I tried to keep my hand steady when I took it.
“What about these others? Do you want yours? Who are Ann and Nicholas?”
“My parents.” I felt heavy in my chest. “Yes, if it’s okay with you, I’ll take them all.”
“My wife’ll be thrilled to see me getting rid of some of this stuff.”
7
By the time I got back to the car, dusk had set in. I had to switch on the interior lights so I could see to search through Petey’s file. No longer able to keep my hand from trembling, I pulled out a set of X rays. I’d never touched anything so valuable.
Back in Denver, when I’d gone to the dentist to get a copy of the X rays he’d taken of the man who claimed to be my brother, I’d made sure to get a duplicate set in case the FBI lost the ones I gave them or in case I needed copies in my search. Now I could barely wait to get to a motel. Driving to the outskirts of town, I picked the first one I saw that had a vacancy. After checking in, I rushed to my room, too hurried to bring everything from my car except my suitcase, which I yanked open, pulling out the X rays from Denver.
A child’s teeth and an adult’s have major differences, which made it difficult to tell if these X rays came from the same person. For one thing, when Petey had been kidnapped, some of his permanent teeth would not yet have grown in. But some of them would have, my dentist had said. Look at the roots, he’d said. On a particular tooth, are there three roots or four? Four are less common. Do the roots grow in any unusual directions?
With the adult’s X rays in my left hand and the child’s in my right, I held them up to my bedside lamp. But its shade blocked much of the illumination. I almost took off the shade before I thought of the bathroom and the bright lights that motels often have there. Hurrying past the bed, I found that this particular motel had a large mirror in front of a makeup area. When I jabbed the light switch, I blinked from the sudden glare above the mirror. After raising both sets of X rays to the fluorescent lights, I shifted my gaze quickly back and forth between them, desperate to find differences or similarities, frantic to learn the truth. The child’s teeth looked so pathetically tiny. I imagined Petey’s frightened helplessness as he w
as grabbed. The adult’s. Whose were they? Slowly, I understood what I was looking at. As the implications swept over me, as the various pieces of information that I’d found began fitting into place, I lowered the X rays. I drooped my head. God help Kate and Jason, I prayed. God help us all.
8
An organ blared as I opened the church’s front door: a solemn hymn I didn’t recognize. To the right of the vestibule, stairs led up to the choir loft. They creaked as I climbed them. It was shortly after noon. I’d been to eleven Protestant churches before this one. With only six more to go, I was losing hope.

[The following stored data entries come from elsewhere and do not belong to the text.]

(* ===== verification/IdleLock.v ===== *)
(** * IdleLock: the idle-inhibition lock controller

    Class [IdleLock] of [src/gamepad-lock-inhibit.py] (lines 148-170).  The
    object keeps an optional file descriptor [fd] of a logind inhibitor lock.
    [lock_idle] asks logind for one when none is held, [unlock_idle] closes
    the one that is held.

    The logind manager is outside the program: the class is written against
    the interface [InhibitService], which says what [Inhibit] and [os.close]
    do to the set of inhibitor descriptors the process has open.  The
    attribute [iface] holds the service; [bus] and [logind] only serve to
    build it.  Module [Logind] gives one implementation, which the witnesses
    run. *)

From S2P Require Import Prelude.

(** ** The interface of the inhibition service *)

Class InhibitService (L : Type) : Type := {
  (** [Inhibit(what, who, why, mode)]: a new descriptor, or an exception. *)
  Inhibit : string → string → string → string → M L nat;
  (** [os.close(fd)] on a descriptor [Inhibit] returned. *)
  os_close : nat → M L unit;
  (** The inhibitor descriptors the process has open. *)
  inhibitors : L → gset nat;

  Inhibit_Ok what who why mode l f l' :
    Inhibit what who why mode l = (Ok f, l') →
    (f ∉ inhibitors l) ∧ inhibitors l' = {[f]} ∪ inhibitors l;
  Inhibit_Raise what who why mode l e l' :
    Inhibit what who why mode l = (Raise e, l') →
    inhibitors l' = inhibitors l;
  os_close_open f l :
    f ∈ inhibitors l → eval (os_close f) l = Ok tt;
  os_close_inhibitors f l :
    inhibitors (exec (os_close f) l) = inhibitors l ∖ {[f]};
}.

(** ** An implementation of the service

    logind hands out descriptors the process does not have yet; when
    [refuse] is set the call fails with a D-Bus error. *)

Module Logind.

Record logind : Type := Build {
  held : gset nat;
  refuse : bool;
}.

Definition inhibit (what who why mode : string) : M logind nat :=
  λ l, if refuse l then (Raise DBusException, l)
       else let f := fresh (held l) in
            (Ok f, Build ({[f]} ∪ held l) (refuse l)).

Definition close (f : nat) : M logind unit :=
  λ l, if decide (f ∈ held l)
       then (Ok tt, Build (held l ∖ {[f]}) (refuse l))
       else (Raise (OSError 9), l).

#[global] Program Instance service : InhibitService logind := {|
  Inhibit := inhibit;
  os_close := close;
  inhibitors := held;
|}.
Next Obligation.
  intros what who why mode l f l'. unfold inhibit.
  destruct (refuse l); intros [= <- <-]; simpl.
  split; [apply is_fresh|done].
Qed.
Next Obligation.
  intros what who why mode l e l'. unfold inhibit.
  by destruct (refuse l); intros [= <- <-].
Qed.
Next Obligation.
  intros f l Hf. unfold eval, close. by rewrite decide_True.
Qed.
Next Obligation.
  intros f l. unfold exec, close. case_decide; simpl; [done|set_solver].
Qed.

End Logind.

Module IdleLock.

Record IdleLock (L : Type) : Type := Build {
  logger : Prelude.logger;
  fd : option nat;
  iface : L;
}.
Arguments Build {L} logger fd iface.
Arguments logger {L} _.
Arguments fd {L} _.
Arguments iface {L} _.

Section methods.
Context `{InhibitService L}.
Implicit Types (s : IdleLock L).

Definition iface_lens : lens (IdleLock L) L :=
  Lens iface (λ l s, Build (logger s) (fd s) l).

Definition info (msg : string) : M (IdleLock L) unit :=
  modify (λ s, Build (emit INFO msg (logger s)) (fd s) (iface s)).

Definition set_fd (o : option nat) : M (IdleLock L) unit :=
  modify (λ s, Build (logger s) o (iface s)).

(** [IdleLock()], given the service the system bus leads to. *)
Definition init (l : L) : IdleLock L := Build [] None l.

Definition lock_idle : M (IdleLock L) unit :=
  let* o := gets fd in
  match o with
  | Some _ => ret tt
  | None =>
      info "Inhibiting idle" ;;
      let* f := zoom iface_lens
                  (Inhibit "shutdown:idle" "Gamepad Idle Inhibit"
                           "Gamepad active" "block") in
      set_fd (Some f)
  end.

Definition unlock_idle : M (IdleLock L) unit :=
  let* o := gets fd in
  match o with
  | None => ret tt
  | Some f =>
      info "Releasing idle lock" ;;
      zoom iface_lens (os_close f) ;;
      set_fd None
  end.

(** The descriptors open at the service are the one [fd] refers to. *)
Definition lock_inv s : Prop :=
  inhibitors (iface s) = match fd s with Some f => {[f]} | None => ∅ end.

(** ** [lock_idle] *)

Lemma lock_idle_held s f : fd s = Some f → lock_idle s = (Ok tt, s).
Proof. intros Hfd. unfold lock_idle. py_unfold. by rewrite Hfd. Qed.

Lemma lock_idle_acquired s f l' :
  fd s = None →
  Inhibit "shutdown:idle" "Gamepad Idle Inhibit" "Gamepad active" "block"
          (iface s) = (Ok f, l') →
  lock_idle s
  = (Ok tt, Build (emit INFO "Inhibiting idle" (logger s)) (Some f) l').
Proof.
  intros Hfd Hinh. unfold lock_idle. py_unfold. rewrite Hfd. simpl.
  by rewrite Hinh.
Qed.

Lemma lock_idle_failed s e l' :
  fd s = None →
  Inhibit "shutdown:idle" "Gamepad Idle Inhibit" "Gamepad active" "block"
          (iface s) = (Raise e, l') →
  lock_idle s
  = (Raise e, Build (emit INFO "Inhibiting idle" (logger s)) None l').
Proof.
  intros Hfd Hinh. unfold lock_idle. py_unfold. rewrite Hfd. simpl.
  by rewrite Hinh, Hfd.
Qed.

(** ** [unlock_idle] *)

Lemma unlock_idle_free s : fd s = None → unlock_idle s = (Ok tt, s).
Proof. intros Hfd. unfold unlock_idle. py_unfold. by rewrite Hfd. Qed.

Lemma unlock_idle_released s f :
  fd s = Some f → f ∈ inhibitors (iface s) →
  unlock_idle s
  = (Ok tt, Build (emit INFO "Releasing idle lock" (logger s)) None
                  (exec (os_close f) (iface s))).
Proof.
  intros Hfd Hopen. unfold unlock_idle. py_unfold. rewrite Hfd. simpl.
  pose proof (os_close_open f _ Hopen) as Hc. unfold eval in Hc.
  destruct (os_close f (iface s)) as [r l']; simpl in *. by subst r.
Qed.

(** ** The invariant and idempotence *)

Lemma lock_idle_inv s : lock_inv s → lock_inv (exec lock_idle s).
Proof.
  unfold lock_inv. intros Hinv. destruct (fd s) as [f|] eqn:Hfd.
  { unfold exec. rewrite (lock_idle_held s f) by done. simpl. by rewrite Hfd. }
  destruct (Inhibit "shutdown:idle" "Gamepad Idle Inhibit" "Gamepad active"
              "block" (iface s)) as [[f|e] l'] eqn:Hinh; unfold exec.
  - rewrite (lock_idle_acquired s f l') by done. simpl.
    apply Inhibit_Ok in Hinh as [_ ->]. rewrite Hinv. set_solver.
  - rewrite (lock_idle_failed s e l') by done. simpl.
    apply Inhibit_Raise in Hinh as ->. done.
Qed.

Lemma unlock_idle_inv s : lock_inv s → lock_inv (exec unlock_idle s).
Proof.
  unfold lock_inv. intros Hinv. destruct (fd s) as [f|] eqn:Hfd; unfold exec.
  - rewrite (unlock_idle_released s f) by (rewrite ?Hinv; set_solver).
    simpl. rewrite os_close_inhibitors, Hinv. set_solver.
  - rewrite unlock_idle_free by done. simpl. by rewrite Hfd.
Qed.

Lemma unlock_idle_ok s : lock_inv s → eval unlock_idle s = Ok tt.
Proof.
  intros Hinv. unfold eval. destruct (fd s) as [f|] eqn:Hfd.
  - rewrite (unlock_idle_released s f); [done..|].
    red in Hinv. rewrite Hinv, Hfd. set_solver.
  - by rewrite unlock_idle_free.
Qed.

Lemma unlock_idle_fd s : lock_inv s → fd (exec unlock_idle s) = None.
Proof.
  intros Hinv. unfold exec. destruct (fd s) as [f|] eqn:Hfd.
  - rewrite (unlock_idle_released s f); [done..|].
    red in Hinv. rewrite Hinv, Hfd. set_solver.
  - by rewrite unlock_idle_free.
Qed.

Lemma lock_idle_fd s :
  eval lock_idle s = Ok tt → is_Some (fd (exec lock_idle s)).
Proof.
  unfold eval, exec. destruct (fd s) as [f|] eqn:Hfd.
  { rewrite (lock_idle_held s f) by done. simpl. by rewrite Hfd. }
  destruct (Inhibit "shutdown:idle" "Gamepad Idle Inhibit" "Gamepad active"
              "block" (iface s)) as [[f|e] l'] eqn:Hinh.
  - rewrite (lock_idle_acquired s f l') by done. by eexists.
  - by rewrite (lock_idle_failed s e l').
Qed.

(** C33: [lock_idle] and [unlock_idle] keep the descriptors open at the
    service equal to the one [fd] refers to: at most one inhibitor lock
    is held and none is leaked, whether the call returns or raises. *)
Theorem lock_inv_preserved s :
  lock_inv s → lock_inv (exec lock_idle s) ∧ lock_inv (exec unlock_idle s).
Proof. intros Hinv. split; [by apply lock_idle_inv|by apply unlock_idle_inv]. Qed.

(** After a call of [lock_idle] that returned, a second call changes
    nothing and exactly one inhibitor lock is open. *)
Theorem lock_idle_twice s :
  lock_inv s → eval lock_idle s = Ok tt →
  lock_idle (exec lock_idle s) = (Ok tt, exec lock_idle s)
  ∧ size (inhibitors (iface (exec lock_idle s))) = 1.
Proof.
  intros Hinv Hok.
  assert (∃ f, fd (exec lock_idle s) = Some f) as [f Hf].
  { revert Hok. unfold eval, exec. destruct (fd s) as [f|] eqn:Hfd.
    - rewrite (lock_idle_held s f) by done. eauto.
    - destruct (Inhibit "shutdown:idle" "Gamepad Idle Inhibit"
                  "Gamepad active" "block" (iface s)) as [[f|e] l'] eqn:Hinh.
      + rewrite (lock_idle_acquired s f l') by done. eauto.
      + by rewrite (lock_idle_failed s e l') by done. }
  split; [by apply (lock_idle_held _ f)|].
  apply lock_idle_inv in Hinv. red in Hinv.
  rewrite Hinv, Hf. apply size_singleton.
Qed.

(** From a state that satisfies the invariant [unlock_idle] returns
    with no descriptor held and none open, and a second call changes
    nothing. *)
Theorem unlock_idle_twice s :
  lock_inv s →
  eval unlock_idle s = Ok tt
  ∧ fd (exec unlock_idle s) = None
  ∧ inhibitors (iface (exec unlock_idle s)) = ∅
  ∧ unlock_idle (exec unlock_idle s) = (Ok tt, exec unlock_idle s).
Proof.
  intros Hinv.
  assert (eval unlock_idle s = Ok tt ∧ fd (exec unlock_idle s) = None)
    as [Hok Hfd'].
  { unfold eval, exec. destruct (fd s) as [f|] eqn:Hfd.
    - rewrite (unlock_idle_released s f); [done..|].
      red in Hinv. rewrite Hinv, Hfd. set_solver.
    - by rewrite unlock_idle_free. }
  split_and!; [done..| |by apply unlock_idle_free].
  apply unlock_idle_inv in Hinv. red in Hinv.
  by rewrite Hinv, Hfd'.
Qed.

(** When no lock is held and [Inhibit] fails, [lock_idle] raises the
    service's exception after logging, and leaves [fd] unset. *)
Theorem lock_idle_error s e l' :
  fd s = None →
  Inhibit "shutdown:idle" "Gamepad Idle Inhibit" "Gamepad active" "block"
          (iface s) = (Raise e, l') →
  eval lock_idle s = Raise e
  ∧ fd (exec lock_idle s) = None
  ∧ last (logger (exec lock_idle s)) = Some (INFO, "Inhibiting idle").
Proof.
  intros Hfd Hinh. unfold eval, exec.
  rewrite (lock_idle_failed s e l') by done. simpl.
  split_and!; [done..|apply emit_last].
Qed.
End methods.

(** ** Witnesses, with the service [Logind.service] *)

Definition fresh_lock : IdleLock Logind.logind :=
  init (Logind.Build ∅ false).

Definition refused_lock : IdleLock Logind.logind :=
  init (Logind.Build ∅ true).

Lemma lock_inv_preserved_witness :
  lock_inv fresh_lock ∧
  lock_inv (exec lock_idle fresh_lock) ∧ lock_inv (exec unlock_idle fresh_lock).
Proof. split; [reflexivity|apply lock_inv_preserved; reflexivity]. Defined.

Lemma lock_idle_twice_witness :
  lock_idle (exec lock_idle fresh_lock) = (Ok tt, exec lock_idle fresh_lock)
  ∧ size (inhibitors (iface (exec lock_idle fresh_lock))) = 1.
Proof. apply lock_idle_twice; reflexivity. Defined.

Lemma unlock_idle_twice_witness :
  let s := exec lock_idle fresh_lock in
  eval unlock_idle s = Ok tt
  ∧ fd (exec unlock_idle s) = None
  ∧ inhibitors (iface (exec unlock_idle s)) = ∅
  ∧ unlock_idle (exec unlock_idle s) = (Ok tt, exec unlock_idle s).
Proof. apply unlock_idle_twice. vm_compute. reflexivity. Defined.

Lemma lock_idle_error_witness :
  eval lock_idle refused_lock = Raise DBusException
  ∧ fd (exec lock_idle refused_lock) = None
  ∧ last (logger (exec lock_idle refused_lock))
    = Some (INFO, "Inhibiting idle").
Proof.
  apply (lock_idle_error refused_lock DBusException (Logind.Build ∅ true));
    reflexivity.
Defined.

End IdleLock.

The choir loft was shadowy except for a light above the organ. As the minister finished the hymn, in the gathering silence my echoing footsteps made him turn.
“Sorry to bother you, Reverend.” I walked nearer, holding out the photograph. “The secretary at your office said that you were almost done getting ready for choir practice. I’m trying to find this man. I wonder if you recognize him.”

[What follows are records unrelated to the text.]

(** ** pyudev *)

(** [context.list_devices(subsystem=..., PROP=value, sys_name=prefix+"*")] *)
Definition list_devices (subsys prop value prefix : string) db : list Device :=
  filter (λ d, subsystem d = subsys ∧ properties d !! prop = Some value
               ∧ String.prefix prefix (sys_name d) = true) db.

(** [device.properties.asbool(prop)] *)
Definition asbool {S} (prop : string) device : M S bool :=
  match properties device !! prop with
  | None => raise (KeyError prop)
  | Some v =>
      if decide (v = "1") then ret true
      else if decide (v = "0") then ret false
      else raise (ValueError v)
  end.

(** ** The methods *)

Definition get_device_path device : string := device_node device.

(** [GamepadsFinder(loop, cb_add, cb_remove)], with the devices udev knows. *)
Definition init db (add remove : string → C) : GamepadsFinder :=
  Build [] (get_device_path
              <$> list_devices SUBSYSTEM "ID_INPUT_JOYSTICK" "1"
                               SYS_NAME_PREFIX db)
        false add remove.

Definition start : M world unit :=
  info "Start monitoring udev for gamepad devices" ;;
  set_observer true.

Definition stop : M world unit :=
  info "Stop monitoring udev for gamepad devices" ;;
  set_observer false.

Definition _on_new_event device : M world unit :=
  if negb (bool_decide (action device ∈ ["add"; "remove"])) then ret tt
  else
    let* joystick :=
      try_except (asbool "ID_INPUT_JOYSTICK" device)
        (λ e, match e with KeyError _ => Some (ret false) | _ => None end) in
    if negb joystick then ret tt
    else if negb (String.prefix SYS_NAME_PREFIX (sys_name device)) then ret tt
    else
      info (device_node device +:+ " action " +:+ action device) ;;
      let* self := gets f_self in
      if decide (action device = "add")
      then zoom loop_lens (call_soon (cb_add self (get_device_path device)))
      else zoom loop_lens (call_soon (cb_remove self (get_device_path device))).

(** The observer thread receives one event.  The monitor passes the events
    of the subsystem it was filtered by (line 24); an exception of the
    callback ends the thread. *)
Definition deliver device : M world unit :=
  let* running := gets (λ w, observer (f_self w)) in
  if negb running || negb (bool_decide (subsystem device = SUBSYSTEM))
  then ret tt
  else try_except (_on_new_event device)
         (λ e, Some (set_observer false ;; raise e)).

(** The event the monitor reports when udev adds or removes [device]: the
    device, with the action. *)
Definition reported (act : string) device : Device :=
  Build_Device act (subsystem device) (sys_name device) (device_node device)
               (properties device).

(** ** Specification of the filter *)

(** The value of the joystick property the program can read. *)
Definition readable device : Prop :=
  properties device !! "ID_INPUT_JOYSTICK" ∈ [None; Some "0"; Some "1"].

(** The event is a hotplug event of a joystick's event device. *)
Definition passes device : bool :=
  bool_decide (action device ∈ ["add"; "remove"])
  && bool_decide (properties device !! "ID_INPUT_JOYSTICK" = Some "1")
  && String.prefix SYS_NAME_PREFIX (sys_name device).

(** The callback the event is turned into. *)
Definition callback_of (s : GamepadsFinder) device : C :=
  if decide (action device = "add") then cb_add s (get_device_path device)
  else cb_remove s (get_device_path device).

Definition queued (s : GamepadsFinder) device : list (handle C) :=
  if passes device then [Call (callback_of s device)] else [].

Definition logged device w : world :=
  exec (info (device_node device +:+ " action " +:+ action device)) w.

(** ** Lemmas *)

Lemma on_new_event_passes device w :
  passes device = true →
  _on_new_event device w
  = (Ok tt, World (f_self (logged device w))
                  (enqueue [Call (callback_of (f_self w) device)] (f_loop w))).
Proof.
  unfold passes, _on_new_event, asbool, callback_of.
  intros [[Ha Hj%bool_decide_eq_true]%andb_prop Hp]%andb_prop.
  rewrite Ha, Hp. simpl. unfold try_except, bind. rewrite Hj. simpl.
  by destruct (decide (action device = "add")).
Qed.

Lemma on_new_event_ignored device w :
  readable device → passes device = false → _on_new_event device w = (Ok tt, w).
Proof.
  unfold readable, passes, _on_new_event, asbool. intros Hr Hp.
  destruct (bool_decide (action device ∈ _)); simpl in *; [|done].
  unfold try_except, bind.
  destruct (properties device !! "ID_INPUT_JOYSTICK") as [v|]; simpl; [|done].
  rewrite !elem_of_cons, elem_of_nil in Hr.
  repeat case_decide; subst; simpl in *; try done;
    try (by rewrite Hp); naive_solver.
Qed.

Lemma on_new_event_unreadable device w :
  action device ∈ ["add"; "remove"] → ¬ readable device →
  ∃ v, properties device !! "ID_INPUT_JOYSTICK" = Some v
       ∧ _on_new_event device w = (Raise (ValueError v), w).
Proof.
  unfold readable, _on_new_event, asbool. intros Ha Hr.
  rewrite bool_decide_eq_true_2 by done. simpl. unfold try_except, bind.
  rewrite !elem_of_cons, elem_of_nil in Hr.
  destruct (properties device !! "ID_INPUT_JOYSTICK") as [v|];
    [|naive_solver].
  exists v. split; [done|]. repeat case_decide; subst; try done; naive_solver.
Qed.

(** [_on_new_event] queues the callback of the event or changes nothing. *)
Lemma on_new_event_cases device w :
  _on_new_event device w
  = (Ok tt, World (f_self (logged device w))
                  (enqueue [Call (callback_of (f_self w) device)] (f_loop w)))
  ∨ ∃ r, _on_new_event device w = (r, w).
Proof.
  destruct (passes device) eqn:Hp; [left; by apply on_new_event_passes|].
  right. destruct (decide (readable device)) as [Hr|Hr].
  { exists (Ok tt). by apply on_new_event_ignored. }
  destruct (decide (action device ∈ ["add"; "remove"])) as [Ha|Ha].
  - destruct (on_new_event_unreadable device w Ha Hr) as (v & _ & Hrun).
    by eexists.
  - exists (Ok tt). unfold _on_new_event. by rewrite bool_decide_eq_false_2.
Qed.

(** The observer changes the loop by queueing the callback of the event,
    if at all, and leaves the callbacks of the finder as they are. *)
Lemma deliver_frame device w :
  let w' := exec (deliver device) w in
  cb_add (f_self w') = cb_add (f_self w)
  ∧ cb_remove (f_self w') = cb_remove (f_self w)
  ∧ (f_loop w' = f_loop w
     ∨ f_loop w' = enqueue [Call (callback_of (f_self w) device)] (f_loop w)).
Proof.
  unfold exec, deliver, bind, gets. simpl.
  destruct (negb (observer (f_self w)) || _); [by auto|]. unfold try_except.
  destruct (on_new_event_cases device w) as [->|[[[]|e] ->]]; simpl; auto.
Qed.

Lemma passes_joystick device :
  passes device = true → properties device !! "ID_INPUT_JOYSTICK" = Some "1".
Proof.
  unfold passes. by intros [[_ ?%bool_decide_eq_true]%andb_prop _]%andb_prop.
Qed.

Lemma passes_readable device : passes device = true → readable device.
Proof. intros Hj%passes_joystick. unfold readable. rewrite Hj. set_solver. Qed.

(** What [_on_new_event] does on a device whose property it can read. *)
Lemma on_new_event_readable device w :
  readable device →
  _on_new_event device w
  = (Ok tt, if passes device
            then World (f_self (logged device w))
                       (enqueue (queued (f_self w) device) (f_loop w))
            else w).
Proof.
  intros Hr. unfold queued. destruct (passes device) eqn:Hp.
  - by apply on_new_event_passes.
  - by apply on_new_event_ignored.
Qed.

(** C30: for an event whose joystick property is absent, ["0"] or ["1"],
    [_on_new_event] returns normally and queues exactly one callback,
    [cb_add] or [cb_remove] of the device node according to the action, when
    the action is add or remove, the property is ["1"] and the name starts
    with [event]; otherwise it queues nothing.  Tasks, the discovered devices
    and the observer are untouched. *)
Theorem on_new_event_filter device w :
  readable device →
  let w' := exec (_on_new_event device) w in
  eval (_on_new_event device) w = Ok tt
  ∧ l_ready (f_loop w') = l_ready (f_loop w) ++ queued (f_self w) device
  ∧ l_tasks (f_loop w') = l_tasks (f_loop w)
  ∧ devices (f_self w') = devices (f_self w)
  ∧ observer (f_self w') = observer (f_self w).
Proof.
  intros Hr w'. subst w'. unfold eval, exec.
  rewrite on_new_event_readable by done. unfold queued.
  destruct (passes device); simpl; by rewrite ?app_nil_r.
Qed.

Puzzled, the minister took the photograph, pushed his glasses back on his nose, and studied it.
A long moment later, he nodded. “Possibly.”

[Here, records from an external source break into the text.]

Lemma callback_exceptions_witness :
  (∃ p, Call (cb_remove_device ev3) = Call (cb_add_device p)
        ∧ KeyError ev3 = OSError 2
        ∧ nodes (w_evdev (sys_world remove_twice_head)) !! p = None)
  ∨ (∃ p t, Call (cb_remove_device ev3) = Call (cb_remove_device p)
            ∧ KeyError ev3 = KeyError p
            ∧ task_of p (sys_world remove_twice_head) = Some t
            ∧ dict_get p (devices (w_self (sys_world remove_twice_head))) = None).
Proof.
  refine (callback_exceptions pad_nodes remove_twice_head
            (Call (cb_remove_device ev3)) [Step 0] (KeyError ev3)
            (run_events_reachable _ _) _ _); by vm_compute.
Defined.

(** The state in which the done callback of task 0 is the oldest handle. *)
Definition callback_head : system :=
  final (boot ++ [Udev (pad "remove"); Run_ready; Run_ready]).

Lemma finish_removing_device_never_raises_witness :
  eval (finish_removing_device ev3 0) (popped (sys_world callback_head)) = Ok tt
  ∧ task_of ev3 (exec (finish_removing_device ev3 0)
                      (popped (sys_world callback_head))) = None.
Proof.
  refine (finish_removing_device_never_raises pad_nodes callback_head ev3 0 []
            (run_events_reachable _ _) _); by vm_compute.
Defined.

Lemma lock_released_outside_await_witness :
  size (inhibitors (IdleLock.iface (sys_lock (final shutdown_run)))) ≤ 1
  ∧ (awaiting (sys_phase (final shutdown_run)) = false →
     IdleLock.fd (sys_lock (final shutdown_run)) = None
     ∧ inhibitors (IdleLock.iface (sys_lock (final shutdown_run))) = ∅).
Proof.
  exact (lock_released_outside_await pad_nodes _ (run_events_reachable _ _)).
Defined.

Lemma reachable_phases_witness :
  (awaiting (sys_phase (final refused_run)) = false →
   sys_bridge (final refused_run) ≠ B_sleeping)
  ∧ (starting (sys_phase (final refused_run)) = true →
     w_loop (sys_world (final refused_run)) = new_loop)
  ∧ GamepadsFinder.cb_add (sys_finder (final refused_run)) = cb_add_device
  ∧ GamepadsFinder.cb_remove (sys_finder (final refused_run))
    = cb_remove_device.
Proof. exact (reachable_phases pad_nodes _ (run_events_reachable _ _)). Defined.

I tried not to show a reaction. Even so, my heart hammered so loudly that I was sure the minister could hear it.
“The intensity of the eyes is the same.” The minister put the photograph under the organ’s light. “But the man I’m thinking of has a beard.” He pointed toward my own.
Beard? I’d been right. He’d grown a beard to hide his scar. “Perhaps if you put your hand over the lower part of his face.” I tried to sound calm, despite the tension that squeezed my throat.